Assignment: For the listing below, return the line containing "match r with", the line containing "let? err := (if", and all lines in between, exactly as written and nothing else.

══ Input data

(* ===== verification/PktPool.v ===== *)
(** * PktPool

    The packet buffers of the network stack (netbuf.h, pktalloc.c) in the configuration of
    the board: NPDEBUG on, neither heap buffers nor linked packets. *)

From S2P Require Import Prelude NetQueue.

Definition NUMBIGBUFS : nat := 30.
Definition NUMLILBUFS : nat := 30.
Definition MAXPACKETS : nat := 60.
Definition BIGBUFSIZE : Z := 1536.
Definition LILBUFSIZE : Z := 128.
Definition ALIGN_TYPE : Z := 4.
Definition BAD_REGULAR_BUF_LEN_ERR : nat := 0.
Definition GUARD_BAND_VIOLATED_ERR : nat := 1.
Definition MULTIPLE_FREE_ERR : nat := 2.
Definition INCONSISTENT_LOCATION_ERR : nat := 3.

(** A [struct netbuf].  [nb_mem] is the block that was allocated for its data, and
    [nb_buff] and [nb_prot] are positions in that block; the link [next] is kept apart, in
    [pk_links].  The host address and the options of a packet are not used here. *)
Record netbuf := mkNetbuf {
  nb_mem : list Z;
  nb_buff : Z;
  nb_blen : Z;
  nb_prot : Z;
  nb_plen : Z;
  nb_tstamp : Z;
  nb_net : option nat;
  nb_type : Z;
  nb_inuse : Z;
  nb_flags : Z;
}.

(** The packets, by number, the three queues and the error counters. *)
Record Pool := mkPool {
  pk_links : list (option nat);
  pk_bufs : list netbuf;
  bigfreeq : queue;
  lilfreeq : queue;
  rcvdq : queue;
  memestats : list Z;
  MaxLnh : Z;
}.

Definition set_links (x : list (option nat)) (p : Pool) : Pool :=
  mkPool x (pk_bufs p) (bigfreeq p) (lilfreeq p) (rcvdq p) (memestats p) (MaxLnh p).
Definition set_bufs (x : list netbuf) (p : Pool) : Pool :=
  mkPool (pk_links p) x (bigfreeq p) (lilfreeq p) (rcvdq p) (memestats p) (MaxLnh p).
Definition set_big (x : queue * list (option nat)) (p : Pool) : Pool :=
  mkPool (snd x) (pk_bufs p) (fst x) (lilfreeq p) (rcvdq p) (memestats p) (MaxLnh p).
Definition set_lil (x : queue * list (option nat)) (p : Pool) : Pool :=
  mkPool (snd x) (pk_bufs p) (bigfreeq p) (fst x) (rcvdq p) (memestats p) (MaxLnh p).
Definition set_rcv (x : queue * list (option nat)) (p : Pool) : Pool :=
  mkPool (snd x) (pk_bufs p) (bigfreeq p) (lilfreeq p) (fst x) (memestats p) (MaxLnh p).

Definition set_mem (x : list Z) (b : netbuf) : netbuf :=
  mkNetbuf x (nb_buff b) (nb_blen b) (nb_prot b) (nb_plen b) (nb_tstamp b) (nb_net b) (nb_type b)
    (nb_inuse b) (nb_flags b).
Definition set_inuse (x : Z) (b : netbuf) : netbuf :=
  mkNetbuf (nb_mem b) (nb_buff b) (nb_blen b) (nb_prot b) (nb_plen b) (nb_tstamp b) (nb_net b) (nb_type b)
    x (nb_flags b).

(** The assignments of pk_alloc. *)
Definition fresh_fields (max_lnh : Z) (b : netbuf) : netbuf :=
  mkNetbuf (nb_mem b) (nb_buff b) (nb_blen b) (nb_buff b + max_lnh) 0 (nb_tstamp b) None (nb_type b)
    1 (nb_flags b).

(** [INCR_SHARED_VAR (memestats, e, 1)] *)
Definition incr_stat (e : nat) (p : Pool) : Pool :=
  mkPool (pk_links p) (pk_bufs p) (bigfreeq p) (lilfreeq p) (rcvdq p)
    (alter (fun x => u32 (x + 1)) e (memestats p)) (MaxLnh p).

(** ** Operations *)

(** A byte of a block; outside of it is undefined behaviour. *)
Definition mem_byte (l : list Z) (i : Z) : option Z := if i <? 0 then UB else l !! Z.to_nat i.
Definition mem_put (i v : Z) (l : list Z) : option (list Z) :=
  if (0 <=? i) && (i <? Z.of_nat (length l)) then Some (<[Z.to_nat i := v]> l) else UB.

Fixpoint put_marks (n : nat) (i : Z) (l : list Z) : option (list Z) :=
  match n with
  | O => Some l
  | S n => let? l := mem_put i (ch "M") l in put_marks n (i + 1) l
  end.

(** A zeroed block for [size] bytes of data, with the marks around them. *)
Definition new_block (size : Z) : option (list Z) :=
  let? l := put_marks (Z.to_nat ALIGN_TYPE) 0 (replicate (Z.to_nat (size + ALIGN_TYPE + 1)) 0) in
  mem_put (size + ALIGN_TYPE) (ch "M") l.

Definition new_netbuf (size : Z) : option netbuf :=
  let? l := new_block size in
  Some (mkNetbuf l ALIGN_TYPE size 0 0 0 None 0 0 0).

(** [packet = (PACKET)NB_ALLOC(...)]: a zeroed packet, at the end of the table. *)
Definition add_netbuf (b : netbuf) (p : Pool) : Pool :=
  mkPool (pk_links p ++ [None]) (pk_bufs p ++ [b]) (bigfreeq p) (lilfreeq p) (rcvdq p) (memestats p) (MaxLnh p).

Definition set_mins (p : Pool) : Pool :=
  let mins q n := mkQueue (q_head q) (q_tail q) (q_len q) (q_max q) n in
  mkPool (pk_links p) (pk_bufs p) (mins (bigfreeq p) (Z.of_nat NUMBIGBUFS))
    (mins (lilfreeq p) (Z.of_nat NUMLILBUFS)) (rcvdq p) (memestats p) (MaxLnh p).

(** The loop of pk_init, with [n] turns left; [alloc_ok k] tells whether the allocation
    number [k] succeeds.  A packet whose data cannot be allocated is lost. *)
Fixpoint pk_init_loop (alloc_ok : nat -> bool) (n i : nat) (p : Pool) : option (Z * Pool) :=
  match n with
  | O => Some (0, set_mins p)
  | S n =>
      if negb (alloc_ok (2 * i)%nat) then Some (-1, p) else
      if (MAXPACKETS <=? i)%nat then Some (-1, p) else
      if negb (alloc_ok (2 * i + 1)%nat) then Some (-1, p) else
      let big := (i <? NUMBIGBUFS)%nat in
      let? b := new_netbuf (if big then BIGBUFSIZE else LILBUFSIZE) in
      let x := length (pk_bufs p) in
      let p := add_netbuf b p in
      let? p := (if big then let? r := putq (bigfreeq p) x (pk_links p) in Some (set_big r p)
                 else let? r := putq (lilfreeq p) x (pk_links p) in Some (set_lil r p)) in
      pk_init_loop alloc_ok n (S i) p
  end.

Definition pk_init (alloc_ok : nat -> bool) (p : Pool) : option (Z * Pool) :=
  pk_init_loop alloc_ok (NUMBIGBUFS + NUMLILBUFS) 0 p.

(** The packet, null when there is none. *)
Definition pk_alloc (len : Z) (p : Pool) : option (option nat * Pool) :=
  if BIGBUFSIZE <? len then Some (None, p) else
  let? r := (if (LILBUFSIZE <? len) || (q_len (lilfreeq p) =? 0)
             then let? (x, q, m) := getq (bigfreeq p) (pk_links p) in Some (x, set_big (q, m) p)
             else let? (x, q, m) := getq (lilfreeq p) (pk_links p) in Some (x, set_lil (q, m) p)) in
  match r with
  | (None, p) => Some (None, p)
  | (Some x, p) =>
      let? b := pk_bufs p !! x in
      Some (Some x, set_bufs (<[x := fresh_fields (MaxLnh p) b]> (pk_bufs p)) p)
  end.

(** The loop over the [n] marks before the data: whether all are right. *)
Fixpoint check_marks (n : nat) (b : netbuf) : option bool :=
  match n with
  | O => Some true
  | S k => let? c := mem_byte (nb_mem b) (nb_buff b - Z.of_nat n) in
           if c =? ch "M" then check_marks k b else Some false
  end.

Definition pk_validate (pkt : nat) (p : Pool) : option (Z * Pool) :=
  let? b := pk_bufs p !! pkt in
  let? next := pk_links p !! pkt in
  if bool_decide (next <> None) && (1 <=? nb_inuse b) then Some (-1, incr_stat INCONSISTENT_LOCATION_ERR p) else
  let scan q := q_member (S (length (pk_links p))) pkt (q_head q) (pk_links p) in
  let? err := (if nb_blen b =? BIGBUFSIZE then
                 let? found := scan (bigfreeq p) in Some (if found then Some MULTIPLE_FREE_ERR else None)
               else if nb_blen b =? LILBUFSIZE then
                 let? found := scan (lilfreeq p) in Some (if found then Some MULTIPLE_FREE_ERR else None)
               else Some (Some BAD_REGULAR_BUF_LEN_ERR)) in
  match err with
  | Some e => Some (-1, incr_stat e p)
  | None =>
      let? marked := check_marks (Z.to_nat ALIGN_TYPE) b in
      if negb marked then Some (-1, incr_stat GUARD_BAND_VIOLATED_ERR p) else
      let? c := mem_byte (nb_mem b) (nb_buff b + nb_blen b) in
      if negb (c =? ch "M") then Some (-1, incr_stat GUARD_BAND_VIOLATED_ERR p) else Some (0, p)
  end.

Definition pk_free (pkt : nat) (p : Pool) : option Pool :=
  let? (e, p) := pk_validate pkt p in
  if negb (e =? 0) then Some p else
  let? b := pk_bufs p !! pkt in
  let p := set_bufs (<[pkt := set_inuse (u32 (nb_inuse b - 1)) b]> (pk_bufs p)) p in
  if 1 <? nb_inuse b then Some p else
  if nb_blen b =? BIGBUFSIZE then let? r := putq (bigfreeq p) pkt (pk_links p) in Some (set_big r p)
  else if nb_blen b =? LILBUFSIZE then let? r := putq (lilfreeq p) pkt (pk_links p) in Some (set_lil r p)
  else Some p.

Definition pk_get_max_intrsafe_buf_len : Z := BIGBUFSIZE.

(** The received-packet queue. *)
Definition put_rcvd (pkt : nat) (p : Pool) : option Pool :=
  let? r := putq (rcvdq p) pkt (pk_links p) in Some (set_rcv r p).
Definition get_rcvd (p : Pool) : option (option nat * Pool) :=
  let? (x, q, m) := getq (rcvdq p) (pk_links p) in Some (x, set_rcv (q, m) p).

════

Result below:
  match r with
  | (None, p) => Some (None, p)
  | (Some x, p) =>
      let? b := pk_bufs p !! x in
      Some (Some x, set_bufs (<[x := fresh_fields (MaxLnh p) b]> (pk_bufs p)) p)
  end.

(** The loop over the [n] marks before the data: whether all are right. *)
Fixpoint check_marks (n : nat) (b : netbuf) : option bool :=
  match n with
  | O => Some true
  | S k => let? c := mem_byte (nb_mem b) (nb_buff b - Z.of_nat n) in
           if c =? ch "M" then check_marks k b else Some false
  end.

Definition pk_validate (pkt : nat) (p : Pool) : option (Z * Pool) :=
  let? b := pk_bufs p !! pkt in
  let? next := pk_links p !! pkt in
  if bool_decide (next <> None) && (1 <=? nb_inuse b) then Some (-1, incr_stat INCONSISTENT_LOCATION_ERR p) else
  let scan q := q_member (S (length (pk_links p))) pkt (q_head q) (pk_links p) in
  let? err := (if nb_blen b =? BIGBUFSIZE then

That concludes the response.